Whilst there’s no denying the mounting excitement which builds at the approach of an impending holiday, there does come with that the pressure of expectation to have the time of your life. What if instead of opening up yourself to the possibility of disappointment you holed up in your hotel room, crafting the perfect holiday as exists in your mind’s eye? That’s the strategy of a French American tourist who struggles to embrace the potential for adventure waiting outside her door in Joe Gomez’s new short Ocean Breeze. DN invited Joe to share how his time on the road and Nashville’s generous creative community led him to this tale of self-imposed isolation.

Over the last couple of years I’ve been doing a lot of traveling for work. After a few too many nights in what felt like the same earth tone colored room in different cities, I started to find myself getting weary and instead of getting out, spending even more of my spare time hiding out in my hotel room. I started to have these scenes in my head of someone that wandered around in the same bored self-inflicted confinement, but they would misrepresent their situation and surroundings during phone calls to home, talking about swimming in the ocean when they’d really just been taking boredom baths. I had a ‘backstory’ for what might derail this person’s vacation so much, but once the main dots were connected, I wanted to leave the details vague to give the viewer a chance to relate and focus on the feelings of isolation and anxiety.

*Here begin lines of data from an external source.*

Definition others (C : Z → Prop) : State → State → Prop := touches (λ c, ¬ C c).

Lemma row_same_refl o : row_same o o.
Proof. by destruct o. Qed.

Lemma row_same_trans o1 o2 o3 : row_same o1 o2 → row_same o2 o3 → row_same o1 o3.
Proof. destruct o1, o2, o3; simpl; try done; intuition congruence. Qed.

Lemma touches_refl C s : touches C s s.
Proof. split; [intros; apply row_same_refl|]. exists []. rewrite app_nil_r. split; [done|]. set_solver. Qed.

Lemma touches_trans C s1 s2 s3 : touches C s1 s2 → touches C s2 s3 → touches C s1 s3.
Proof.
  intros [R1 (i1 & E1 & H1)] [R2 (i2 & E2 & H2)]. split; [intros c Hc; eapply row_same_trans; eauto|].
  exists (i1 ++ i2). rewrite E2, E1, app_assoc. split; [done|]. set_solver.
Qed.

Lemma touches_weaken (C D : Z → Prop) s s' : (∀ c, C c → D c) → touches C s s' → touches D s s'.
Proof. intros HCD [R (i & E & H)]. split; [intros c Hc; apply R; auto|]. exists i. split; [done|]. intros it Hit. auto. Qed.

(** ** Tasks that respect their share *)

Definition step_ok (C : Z → Prop) (s s' : State) : Prop := covered s' ∧ touches C s s' ∧ within_budget s.1 s'.1.

Fixpoint safe {A} (C : Z → Prop) (t : Task A) (Q : Exn + A → State → Prop) (s : State) : Prop :=
  match t with
  | Done r => Q r s
  | Atomic B m k => ∀ s1 r db', others C s s1 → covered s1 → savepoint m s1.1 = (r, db') →
      step_ok C s1 (db', s1.2) ∧ safe C (k r) Q (db', s1.2)
  | Exchange d action payload k => ∀ s1 n, others C s s1 → covered s1 →
      let s2 := (s1.1, s1.2 ++ [mkItem d action payload n]) in step_ok C s1 s2 ∧ safe C (k n) Q s2
  | Sockets k => ∀ s1 sockets, others C s s1 → covered s1 → safe C (k sockets) Q s1
  end.

Lemma power_safe_step {A} C (t : Task A) Q s s' t' :
  safe C t Q s → covered s → tstep s t s' t' → step_ok C s s' ∧ safe C t' Q s'.
Proof.
  intros Hs Hc Ht. destruct t as [r|B m k|d a p k|k]; simpl in Ht; [done|..].
  - destruct Ht as (r & Hm & E & ->). destruct s' as [db' log']; simpl in *. subst log'.
    by apply (Hs s r db'); [apply touches_refl|..].
  - destruct Ht as (n & -> & ->). by apply (Hs s n); [apply touches_refl|].
  - destruct Ht as (socks & -> & ->). split; [split; [done|split; [apply touches_refl|by left]]|].
    by apply Hs; [apply touches_refl|].
Qed.

(** Safety survives the steps of others. *)
Lemma safe_stable {A} C (t : Task A) (Q : Exn + A → State → Prop) s s1 :
  (∀ r, Q r s → Q r s1) → safe C t Q s → others C s s1 → safe C t Q s1.
Proof.
  intros HQ Hs Ho. destruct t; simpl in *; [by apply HQ|..].
  - intros s2 r db' H2. apply Hs. by eapply touches_trans.
  - intros s2 n H2. apply Hs. by eapply touches_trans.
  - intros s2 socks H2. apply Hs. by eapply touches_trans.
Qed.

Lemma safe_bind {A B} C (t : Task A) (f : A → Task B) (Q1 : Exn + A → State → Prop) (Q : Exn + B → State → Prop) s :
  safe C t Q1 s → (∀ a s, Q1 (inr a) s → safe C (f a) Q s) → (∀ e s, Q1 (inl e) s → Q (inl e) s) →
  safe C (t ≫= f) Q s.
Proof.
  intros Ht Hf He. revert s Ht. unfold mbind, Task_bind.
  induction t as [r|X m k IH|d a p k IH|k IH]; intros s Ht; simpl in *.
  - destruct r as [e|a]; [by apply He|by apply Hf].
  - intros s1 r db' H1 H2 H3. destruct (Ht s1 r db' H1 H2 H3). split; [done|]. by apply IH.
  - intros s1 n H1 H2. destruct (Ht s1 n H1 H2). split; [done|]. by apply IH.
  - intros s1 socks H1 H2. by apply IH, Ht.
Qed.

Lemma safe_weaken {A} C (t : Task A) (Q1 Q : Exn + A → State → Prop) s :
  safe C t Q1 s → (∀ r s, Q1 r s → Q r s) → safe C t Q s.
Proof.
  intros Ht HQ. revert s Ht. induction t as [r|X m k IH|d a p k IH|k IH]; intros s Ht; simpl in *.
  - by apply HQ.
  - intros s1 r db' H1 H2 H3. destruct (Ht s1 r db' H1 H2 H3). split; [done|]. by apply IH.
  - intros s1 n H1 H2. destruct (Ht s1 n H1 H2). split; [done|]. by apply IH.
  - intros s1 socks H1 H2. by apply IH, Ht.
Qed.

(** ** Plans *)

(** A group that failed names a device of its own. *)
Definition names (C : Z → Prop) (r : Exn + option Device) : Prop := ∀ d, r = inr (Some d) → C (dv_connector_id d).

(** Nothing is known of the state when a plan goes on: whatever it needs it
    has read, and what it has read it passes on. *)
Fixpoint plan_safe (C : Z → Prop) (p : Plan) : Prop :=
  match p with
  | Finish _ => True
  | Run t k => ∀ s, covered s → safe C t (λ r _, match r with inr b => plan_safe C (k b) | inl _ => True end) s
  | Gather ts k =>
      (∃ Cs : list (Z → Prop), length Cs = length ts ∧
         (∀ i D, Cs !! i = Some D → ∀ c, D c → C c) ∧
         (∀ i j D D', i ≠ j → Cs !! i = Some D → Cs !! j = Some D' → ∀ c, D c → ¬ D' c) ∧
         (∀ i D t, Cs !! i = Some D → ts !! i = Some t → ∀ s, covered s → safe D t (λ r _, names C r) s)) ∧
      ∀ rs, Forall (names C) rs → plan_safe C (k rs)
  end.

(** The same of a plan in progress. *)
Definition job_safe (C : Z → Prop) (p : Plan) (s : State) : Prop :=
  match p with
  | Finish _ => True
  | Run t k => safe C t (λ r _, match r with inr b => plan_safe C (k b) | inl _ => True end) s
  | Gather ts k =>
      (∃ Cs : list (Z → Prop), length Cs = length ts ∧
         (∀ i D, Cs !! i = Some D → ∀ c, D c → C c) ∧
         (∀ i j D D', i ≠ j → Cs !! i = Some D → Cs !! j = Some D' → ∀ c, D c → ¬ D' c) ∧
         (∀ i D t, Cs !! i = Some D → ts !! i = Some t → safe D t (λ r _, names C r) s)) ∧
      ∀ rs, Forall (names C) rs → plan_safe C (k rs)
  end.

Lemma plan_job C p s : plan_safe C p → covered s → job_safe C p s.
Proof. destruct p as [r|B t k|ts k]; [done|intros H ?; by apply H|]. intros [(Cs & H1 & H2 & H3 & H4) H5] Hc. split; [|done]. exists Cs. eauto 10. Qed.

Lemma others_weaken (C D : Z → Prop) s s' : (∀ c, D c → C c) → others C s s' → others D s s'.
Proof. intros H. apply touches_weaken. intros c Hc HD. apply Hc, H, HD. Qed.

Lemma job_stable C p s s1 : job_safe C p s → others C s s1 → job_safe C p s1.
Proof.
  destruct p as [r|B t k|ts k]; [done|intros H Ho; by apply (safe_stable C t _ s s1)|].
  intros [(Cs & H1 & H2 & H3 & H4) H5] Ho. split; [|done]. exists Cs. split_and!; [done..|].
  intros i D t HD Ht. apply (safe_stable D t _ s s1); [done|by eapply H4|]. eapply others_weaken; [|done]. by eapply H2.
Qed.

Lemma job_step C p s s' p' :
  job_safe C p s → covered s → pstep s p s' p' → step_ok C s s' ∧ job_safe C p' s'.
Proof.
  assert (∀ C s, covered s → step_ok C s s) as Hrefl.
  { intros D x Hx. split; [done|]. split; [apply touches_refl|by left]. }
  intros Hj Hc Hp. destruct p as [r|B t k|ts k]; simpl in Hp; [done|..].
  - destruct Hp as [(t' & Ht & ->)|(r & -> & -> & ->)]; [by apply (power_safe_step C t)|].
    split; [by apply Hrefl|]. simpl in Hj. destruct r as [e|b]; [done|]. by apply plan_job.
  - destruct Hj as [(Cs & H1 & H2 & H3 & H4) H5]. destruct Hp as [(i & t & t' & Hi & Ht & ->)|(rs & -> & -> & ->)].
    2: { split; [by apply Hrefl|]. apply plan_job; [|done]. apply H5, Forall_lookup. intros i r Hi. rewrite length_fmap in H1.
         assert (is_Some (Cs !! i)) as [D HD] by (apply lookup_lt_is_Some; rewrite H1; by eapply lookup_lt_Some).
         apply (H4 i D (Done r) HD). by rewrite list_lookup_fmap, Hi. }
    assert (is_Some (Cs !! i)) as [D HD] by (apply lookup_lt_is_Some; rewrite H1; by eapply lookup_lt_Some).
    destruct (power_safe_step D t _ s s' t' (H4 i D t HD Hi) Hc Ht) as [(Hcov & Hto & Hb) Hs'].
    split; [split; [done|]; split; [|done]; eapply touches_weaken; [|done]; by eapply H2|].
    split; [|done]. exists Cs. rewrite length_insert. split_and!; [done..|].
    intros j E u HE Hu. apply list_lookup_insert_Some in Hu as [(<- & -> & _)|[Hne Hu]].
    + by replace E with D by congruence.
    + apply (safe_stable E u _ s s'); [done|by eapply H4|]. eapply touches_weaken; [|done].
      intros c HDc HEc. by eapply (H3 i j).
Qed.
(** ** Transactions that leave the reservations alone *)

Definition still {A} (m : Tx A) : Prop := ∀ x, keeps (λ db, connector_power db = x) m.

After weeks of searching for the right location, I finally found a hotel on the edge of downtown Nashville. The room had the right colors and textures that allowed our brilliant Art Director Beth Mathews, to create an imaginary beach-side hotel room that felt simultaneously real and nostalgic.

Unlike the long process of finding the right hotel, the search for our main character began and ended with Paulina Wisniewski. We connected through a friend and we met for coffee. I sent her an early draft, and when we met, she had the best questions about what the woman in the story was feeling in this scene, or why she would do this and not that in another.

We kept that same kind of dialogue going as I locked the script and then handed it over to her to translate into Québécois. I think that was a very helpful layer to the process as well because she really dove into each phrase and word for the right meaning and intention for what it’d need to translate to. As we filmed, I would act out the other side of the phone call and we tried to keep it as natural of a phone call as possible.

We filmed on a Canon c300mk2 with Canon Cinema Lenses (24 and 50mm.) With the big window wall and the practical lights in the room, we also chose to use a promist filter in front of the lenses to really take the edge off and get a nice glow halation. We wanted everything to be as natural as possible and lit from or added to the most logical natural/practical source in each scene. Our DP Jonathan Marzolla and gaffer Neal Clement were miracle workers in how they made such a cramped space work so well for the camera.

One of the only times we really had to “design” light was after that afternoon storm rolled in. The clouds hung around and all that bright natural sunlight through the window was gone and we still had two day scenes to shoot, specifically the oner where the maid comes into clean and kicks her out. We pretty much brought every light we had ( 6-7 quasar tubes and 2 kinos) outside and blasted them through the window to get as close as possible to what we had earlier that day.

I wanted to leave the details vague to give the viewer a chance to relate and focus on the feelings of isolation and anxiety.

Moving into post-production, I was fortunate to collaborate with my friends Lucas Harger and Steve Horne of Bruton Stroube. There were several shots and elements that popped up during the shoot day that I intentionally didn’t mention when I sent them the footage so I could see from their unbiased perspectives if they found them as important as I did. The main example being making the picture of the lighthouse such a prominent element of the room and story.

Through Lucas’ editing and Steve’s sound design, they brought so much life to the film. In fact, they are responsible for some of my favorite moments of the short, ones that weren’t written or intentionally shot, which proves how much a film continues to be written in post.

Another element that I truly felt gave as much of a voice to the short as any script or footage was the music. Luckily for me, I didn’t have to look far. My wife, Vanita is an incredible artist who has had a life long love of film music and has composed the music for this and my last two documentary shorts. She wrote an incredible score that really focused on adding to the story. Her voice doing a lot of the wandering melody really drove the aimless moments and allowed for us to have that element without having the character doing something as on the nose as walking around and humming.

Nashville has an amazing and creative community of extremely generous people that really came alongside this project as they gave of their time, talents, and equipment. Even the weather chimed in and in the middle of the day, a huge unforecast storm blew in that ended up being the perfect backdrop to the phone call where she finally starts to show some of her cards. It really felt like a family affair as we all huddled in various corners of the room and filmed all 9 pages of the script in one day.

As far as upcoming projects. I’m currently working through a feature script that I wrote earlier this year and am in pre-production on a series of shorts that I have planned for next year.